-- MATERIAL FOR THIS EXERCISE follows --

Lemma bridge_serializes_packet_witness :
  ∃ W' gs ks, fold_res (fun f => flitisizeAndSend ex_clk f 10) (ex_packet 32) (ex_bw OBJECT_LINK []) = Ok W' ∧
    packet_of ex_ident 16 gs ∧ length gs = 5%nat ∧ ks = [2; 2; 1].
Proof.
  destruct (ex_pair_out [] (or_introl eq_refl)) as (b & cb & Hp & Hb & Hcb & _).
  destruct (bridge_serializes_packet ex_clk 2 16 ltac:(lia) ltac:(lia) ex_ident 10 11 16 32 (ex_bw OBJECT_LINK []) b cb
    [] [] (ex_packet 32) 0 0 [] 0 0 0 [] ltac:(simpl; lia) (ex_packet_of 32 ltac:(lia)) Hp Hb Hcb)
    as (W' & b' & cb' & gs & ks & Hrun & _ & Hgs & _ & _ & Hks & Htot & _).
  exists W', gs, ks. pose proof (proj1 Hgs) as Hlen. change (divCeil (id_size ex_ident) 16) with 5 in Hlen.
  split; [exact Hrun|]. split; [exact Hgs|]. split; [lia|]. rewrite Hks. vm_compute. reflexivity.
Defined.

Lemma bridge_deserializes_packet_witness :
  ∃ W' gs ks, fold_res (fun f => flitisizeAndSend ex_clk f 10) (ex_packet 16) (ex_bw LINK_OBJECT []) = Ok W' ∧
    packet_of ex_ident 32 gs ∧ length gs = 3%nat ∧ length ks = 3%nat ∧ lsum (fun k => k) ks = 5.
Proof.
  destruct (ex_pair_in [] (or_introl eq_refl)) as (b & cb & Hp & Hb & Hcb & _).
  destruct (bridge_deserializes_packet ex_clk 2 16 ltac:(lia) ltac:(lia) ex_ident 10 11 32 16 (ex_bw LINK_OBJECT []) b cb
    [] [] (ex_packet 16) [] 0 0 0 [] ltac:(simpl; lia) (ex_packet_of 16 ltac:(lia)) Hp Hb Hcb)
    as (W' & b' & cb' & gs & ks & Hrun & _ & Hgs & _ & _ & Hks & Htot & _).
  exists W', gs, ks. pose proof (proj1 Hgs) as Hlen. change (divCeil (id_size ex_ident) (2 * 16)) with 3 in Hlen.
  split; [exact Hrun|]. split; [exact Hgs|]. split; [lia|]. split; [rewrite Hks; lia|]. rewrite Htot.
  vm_compute. reflexivity.
Defined.

Lemma ex_credits frees : Forall2 (credit 1) frees (map (fun free => new_Credit 1 free 400) frees).
Proof. induction frees as [|free frees IH]; simpl; [by constructor|]. constructor; [by split_and!|exact IH]. Qed.

Lemma credit_serializer_exact_witness :
  ∃ W' gs, fold_res (fun f => flitisizeAndSend ex_clk f 11) (map (fun free => new_Credit 1 free 400) [false; true])
             (ex_bw LINK_OBJECT [2; 1]) = Ok W' ∧ Forall2 (credit 1) [false; false; true] gs.
Proof.
  destruct (ex_pair_in [2; 1] (or_intror eq_refl)) as (b & cb & _ & Hb & Hcb & Hp).
  destruct (credit_serializer_exact ex_clk 11 10 32 16 16 32 1 (ex_bw LINK_OBJECT [2; 1]) cb b [] [] 0 0 0 [2; 1] []
    [false; true] (map (fun free => new_Credit 1 free 400) [false; true]) ltac:(lia) Hp Hcb
    ltac:(repeat constructor) (ex_credits [false; true]) eq_refl) as (W' & b' & gs & Hrun & _ & Hgs & _).
  exists W', gs. split; [exact Hrun|exact Hgs].
Defined.

Lemma credit_deserializer_exact_witness :
  ∃ W' g1 g2, fold_res (fun f => flitisizeAndSend ex_clk f 11)
      (map (fun free => new_Credit 1 free 400) [false; false; true]) (ex_bw OBJECT_LINK [2; 1]) = Ok W' ∧
    credit 1 false g1 ∧ credit 1 true g2.
Proof.
  destruct (ex_pair_out [2; 1] (or_intror eq_refl)) as (b & cb & _ & Hb & Hcb & Hp).
  destruct (credit_deserializer_exact ex_clk 11 10 16 32 32 16 1 (ex_bw OBJECT_LINK [2; 1]) cb b [] [] 0 0 [2; 1] []
    [[false; false]; [true]] (map (fun free => new_Credit 1 free 400) [false; false; true]) ltac:(lia) Hp Hcb
    ltac:(repeat constructor) ltac:(repeat constructor) (ex_credits [false; false; true]))
    as (W' & b' & gs & Hrun & _ & Hgs & _).
  inversion Hgs as [|? g1 ? gs1 (f1 & E1 & H1) Hgs1]; subst. inversion Hgs1 as [|? g2 ? gs2 (f2 & E2 & H2) _]; subst.
  injection E1 as <-. injection E2 as <-. exists W', g1, g2. split; [exact Hrun|]. split; [exact H1|exact H2].
Defined.

(** The first wide flit becomes two narrow ones, due one latency of two cycles
    from tick 500 and one cycle later. *)
Definition ex_head : flit := set_src_delay (Some 3) (new_flit 7 0 1 0 new_RouteInfo 3 (Some 40) 72 32 400).
Definition ex_sent : BridgeWorld :=
  match flitisizeAndSend ex_clk ex_head 10 (ex_bw OBJECT_LINK []) with Ok w => w | Err _ => ex_bw OBJECT_LINK [] end.
(* ===== verification/Fabric.v ===== *)
(** * The whole network as a transition system

    Routers, interfaces, links and bridges are connected by handles: a link reads
    the queue its [link_srcQueue] names and schedules the object its
    [link_consumer] names. This file puts the components together. [fire] is what
    the event queue does with the event of one consumer (the event of a router,
    an output unit, an interface, a link or a bridge); the network moves by such
    events, by [globalWakeup], and by what the protocol does to its buffers. *)

From S2P Require Import Prelude IntMath Clocked Consumer WakeupRing MessageBuffer NetDest Flit RoutingUnit VirtualChannel NetworkLink.
From S2P Require Import InputUnit OutputUnit SwitchAllocator Router RouterFrame GarnetNetwork NetworkInterface NetworkBridge.

(** ** State

    Routers and interfaces are found by their ids, which are their positions.
    The links are those of the network; the links of [y_world] are not used. *)
Record System := {
  y_net : GarnetNetwork;
  y_nis : list NetworkInterface;
  y_bridges : gmap Z NetworkBridge;
  y_world : World
}.

Definition with_net (s : System) (n : GarnetNetwork) : System :=
  {| y_net := n; y_nis := y_nis s; y_bridges := y_bridges s; y_world := y_world s |}.
Definition with_interfaces (s : System) (nis : list NetworkInterface) : System :=
  {| y_net := y_net s; y_nis := nis; y_bridges := y_bridges s; y_world := y_world s |}.
Definition with_world (s : System) (w : World) : System :=
  {| y_net := y_net s; y_nis := y_nis s; y_bridges := y_bridges s; y_world := w |}.
Definition with_bridges (s : System) (bs : gmap Z NetworkBridge) : System :=
  {| y_net := y_net s; y_nis := y_nis s; y_bridges := bs; y_world := y_world s |}.

Definition y_routers (s : System) : list Router := m_routers (y_net s).
Definition y_links (s : System) : Links := n_links (y_net s).

Definition with_routers (s : System) (rs : list Router) : System :=
  let n := y_net s in with_net s (with_region n (n_ring n) rs (n_links n) (n_consumers n) (m_deferred_schedules n)).
Definition with_links (s : System) (ls : Links) : System :=
  let n := y_net s in with_net s (with_region n (n_ring n) (m_routers n) ls (n_consumers n) (m_deferred_schedules n)).
Definition with_ring (s : System) (ring : Ring) : System :=
  let n := y_net s in with_net s (with_region n ring (m_routers n) (n_links n) (n_consumers n) (m_deferred_schedules n)).
Definition with_consumers (s : System) (cs : gmap consumer_ref Consumer) : System :=
  let n := y_net s in with_net s (with_region n (n_ring n) (m_routers n) (n_links n) cs (m_deferred_schedules n)).

(** ** What a pointer to a Consumer or to a queue leads to *)

#[export] Instance queue_ref_eq_dec : EqDecision queue_ref.
Proof. solve_decision. Defined.

Definition get_consumer (c : consumer_ref) (s : System) : res Consumer :=
  match c with
  | ConsRouter id => let* r := vec_get (y_routers s) id in Ok (consumer_of r)
  | ConsNI id => let* n := vec_get (y_nis s) id in Ok (ni_consumer n)
  | _ => match n_consumers (y_net s) !! c with Some k => Ok k | None => Err EOutOfRange end
  end.

Definition put_consumer (c : consumer_ref) (k : Consumer) (s : System) : res System :=
  match c with
  | ConsRouter id => let* rs := vec_upd (y_routers s) id (fun r => Ok (set_consumer k r)) in Ok (with_routers s rs)
  | ConsNI id => let* nis := vec_upd (y_nis s) id (fun n => Ok (with_niconsumer n k)) in Ok (with_interfaces s nis)
  | _ => Ok (with_consumers s (<[c := k]> (n_consumers (y_net s))))
  end.

Definition get_queue (q : queue_ref) (s : System) : res flitBuffer :=
  match q with
  | QRouterOut id p => let* r := vec_get (y_routers s) id in let* o := vec_get (m_output_unit r) p in Ok (outBuffer o)
  | QRouterCredit id p => let* r := vec_get (y_routers s) id in let* u := vec_get (m_input_unit r) p in Ok (creditQueue u)
  | QNIOut id p => let* n := vec_get (y_nis s) id in let* o := vec_get (outPorts n) p in Ok (outFlitQueue o)
  | QNICredit id p => let* n := vec_get (y_nis s) id in let* i := vec_get (inPorts n) p in Ok (outCreditQueue i)
  | QLink h => let* l := get_link h (y_links s) in Ok (linkBuffer l)
  end.

Definition with_credit_queue (p : InputPort) (q : flitBuffer) : InputPort :=
  upd_inport p q (m_stall_queue p) (messageEnqueuedThisCycle p).

Definition put_queue (q : queue_ref) (b : flitBuffer) (s : System) : res System :=
  match q with
  | QRouterOut id p =>
      let* rs := vec_upd (y_routers s) id (fun r =>
        let* os := vec_upd (m_output_unit r) p (fun o => Ok (with_outBuffer o b)) in
        Ok (with_units r (core r) (m_input_unit r) os)) in
      Ok (with_routers s rs)
  | QRouterCredit id p =>
      let* rs := vec_upd (y_routers s) id (fun r =>
        let* us := vec_upd (m_input_unit r) p (fun u => Ok (with_creditQueue u b)) in
        Ok (with_units r (core r) us (m_output_unit r))) in
      Ok (with_routers s rs)
  | QNIOut id p =>
      let* nis := vec_upd (y_nis s) id (fun n =>
        let* ps := vec_upd (outPorts n) p (fun o => Ok (with_outFlitQueue o b)) in Ok (with_outPorts n ps)) in
      Ok (with_interfaces s nis)
  | QNICredit id p =>
      let* nis := vec_upd (y_nis s) id (fun n =>
        let* ps := vec_upd (inPorts n) p (fun i => Ok (with_credit_queue i b)) in
        Ok (with_inPorts n ps (ni_stall_count n))) in
      Ok (with_interfaces s nis)
  | QLink h => let* ls := upd_link_at h (fun l => with_linkBuffer l b) (y_links s) in Ok (with_links s ls)
  end.

(** An object together with its Consumer base. *)
#[export] Instance pair_has_consumer {Y} : HasConsumer (Consumer * Y) :=
  {| consumer_of := fst; set_consumer k x := (k, snd x); consumer_of_set k x := eq_refl |}.

(** ** Events *)

Section fabric.
(** The system and its configuration, the clock periods of the objects, the
    state of the random number generators. *)
Context (rs : RubySystem) (cfg : NetConfig) (ctrl_size data_size : Z) (router_of : Z → Z → res Z).
Context (period_of : consumer_ref → Z) (ruby_is_random ruby_warmup : bool).

Section event.
(** The current tick on the network's clock; what the random number generators
    return during the event. *)
Context (env : ClockEnv) (rnd : Z → Z → Z) (rt : Z → Z).

Abbreviation clock := (consumer_env env period_of).

(** [c->scheduleEventAbsolute(tick)] *)
Definition sys_schedule (e : consumer_ref * Z) (s : System) : res System :=
  let '(c, tick) := e in
  let* k := get_consumer c s in
  let* k := scheduleEventAbsolute (clock c) tick k in
  put_consumer c k s.

(** A router has run outside of a parallel region: its calls take effect. *)
Definition settle_router (id : Z) (r : Router) (ls : Links) (s : System) : res System :=
  let c := core r in
  let* rs := vec_set (y_routers s) id (with_core_of r (with_core c (routingUnit c) (r_consumer c) [])) in
  let* ' (ring, cs) := fold_res (apply_effect env period_of) (r_effects c) (n_ring (y_net s), n_consumers (y_net s)) in
  Ok (with_consumers (with_ring (with_links (with_routers s rs) ls) ring) cs).

(** A call out of an interface; what wakes a protocol controller is outside. *)
Definition apply_ni_effect (e : ni_effect) (s : System) : res System :=
  match e with
  | NiSchedule c tick => sys_schedule (c, tick) s
  | NiRegister id tick => Ok (with_ring s (registerWakeup (clockPeriod env) id tick (n_ring (y_net s))))
  | NiBufferWakeup _ _ | NiCallback _ => Ok s
  end.

Definition clear_ni_effects (w : World) : World :=
  {| w_links := w_links w; w_buffers := w_buffers w; w_messages := w_messages w; w_next_message := w_next_message w;
     m_next_packet_id := m_next_packet_id w; m_data_traffic := m_data_traffic w; m_ctrl_traffic := m_ctrl_traffic w;
     w_effects := [] |}.

Definition wake_router (id : Z) (s : System) : res System :=
  let* r := vec_get (y_routers s) id in
  let* ' (r, ls) := router_wakeup cfg (clock (ConsRouter id)) (rnd id) r (y_links s) in
  settle_router id r ls s.

Definition wake_output_unit (id port : Z) (s : System) : res System :=
  let* r := vec_get (y_routers s) id in
  let* ' (r, ls) := wake_output (clock (ConsOutputUnit id port)) port (r, y_links s) in
  settle_router id r ls s.

Definition wake_ni (id : Z) (s : System) : res System :=
  let* n := vec_get (y_nis s) id in
  let* ' (n, w) := ni_wakeup rs cfg ctrl_size data_size router_of ruby_is_random ruby_warmup rt (clock (ConsNI id)) n
                     (with_w_links (clear_ni_effects (y_world s)) (y_links s)) in
  let* nis := vec_set (y_nis s) id n in
  fold_res apply_ni_effect (w_effects w) (with_world (with_links (with_interfaces s nis) (w_links w)) w).

(** A link or a bridge moves flits from its source queue. *)
Definition wake_link (h : Z) (s : System) : res System :=
  let* l := get_link h (y_links s) in
  let* q := match link_srcQueue l with Some q => Ok q | None => Err (EAssert "link_srcQueue != nullptr") end in
  let* srcq := get_queue q s in
  let* k := get_consumer (ConsLink h) s in
  match y_bridges s !! h with
  | None =>
      let* ' (k, l, srcq, sched) := link_wakeup (clock (ConsLink h)) k l srcq in
      let* s := put_queue q srcq (with_links s (<[h := l]> (y_links s))) in
      let* s := put_consumer (ConsLink h) k s in
      fold_res sys_schedule (match sched with Some e => [e] | None => [] end) s
  | Some _ =>
      let* ' (k, srcq, w) := bridge_wakeup clock (clock (ConsLink h)) k h srcq
                               {| bw_bridges := y_bridges s; bw_links := y_links s; bw_scheduled := [] |} in
      let* s := put_queue q srcq (with_links (with_bridges s (bw_bridges w)) (bw_links w)) in
      let* s := put_consumer (ConsLink h) k s in
      fold_res sys_schedule (bw_scheduled w) s
  end.

(** The virtual call [wakeup()] *)
Definition wakeup_of (c : consumer_ref) (s : System) : res System :=
  match c with
  | ConsRouter id => wake_router id s
  | ConsOutputUnit id port => wake_output_unit id port s
  | ConsNI id => wake_ni id s
  | ConsLink h => wake_link h s
  end.

(** The event of a consumer: [Consumer::processCurrentEvent] on the object. *)
Definition fire (c : consumer_ref) (s : System) : res System :=
  let* k := get_consumer c s in
  let* ' (k, s) := processCurrentEvent (fun x : Consumer * System =>
    let* s := put_consumer c (fst x) (snd x) in
    let* s := wakeup_of c s in
    let* k := get_consumer c s in
    Ok (k, s)) (clock c) (k, s) in
  put_consumer c k s.

End event.

(** ** Steps

    The event of a consumer or of the network is served at the tick it is
    scheduled for; the protocol uses its buffers, and schedules an interface when
    it enqueues a message for it or dequeues one it waits for. *)
Inductive sys_step : System → System → Prop :=
  | step_event env rnd rt c k s s' :
      get_consumer c s = Ok k → m_wakeup_event k = Some (curTick env) →
      fire env rnd rt c s = Ok s' → sys_step s s'
  | step_global env s n' :
      globalWakeupEvent (y_net s) = Some (curTick env) →
      globalWakeup cfg env period_of (y_net s) n' → sys_step s (with_net s n')
  | step_protocol s w : sys_step s (with_world s w)
  | step_notify env id tick s s' : sys_schedule env (ConsNI id, tick) s = Ok s' → sys_step s s'.

End fabric.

-- MATERIAL FOR THIS EXERCISE concluded --

■ **REQUIRED ACTION**
Copy out each line of the material that holds the word "ConsOutputUnit".

■ **RESPONSE AREA**
  let* ' (r, ls) := wake_output (clock (ConsOutputUnit id port)) port (r, y_links s) in
  | ConsOutputUnit id port => wake_output_unit id port s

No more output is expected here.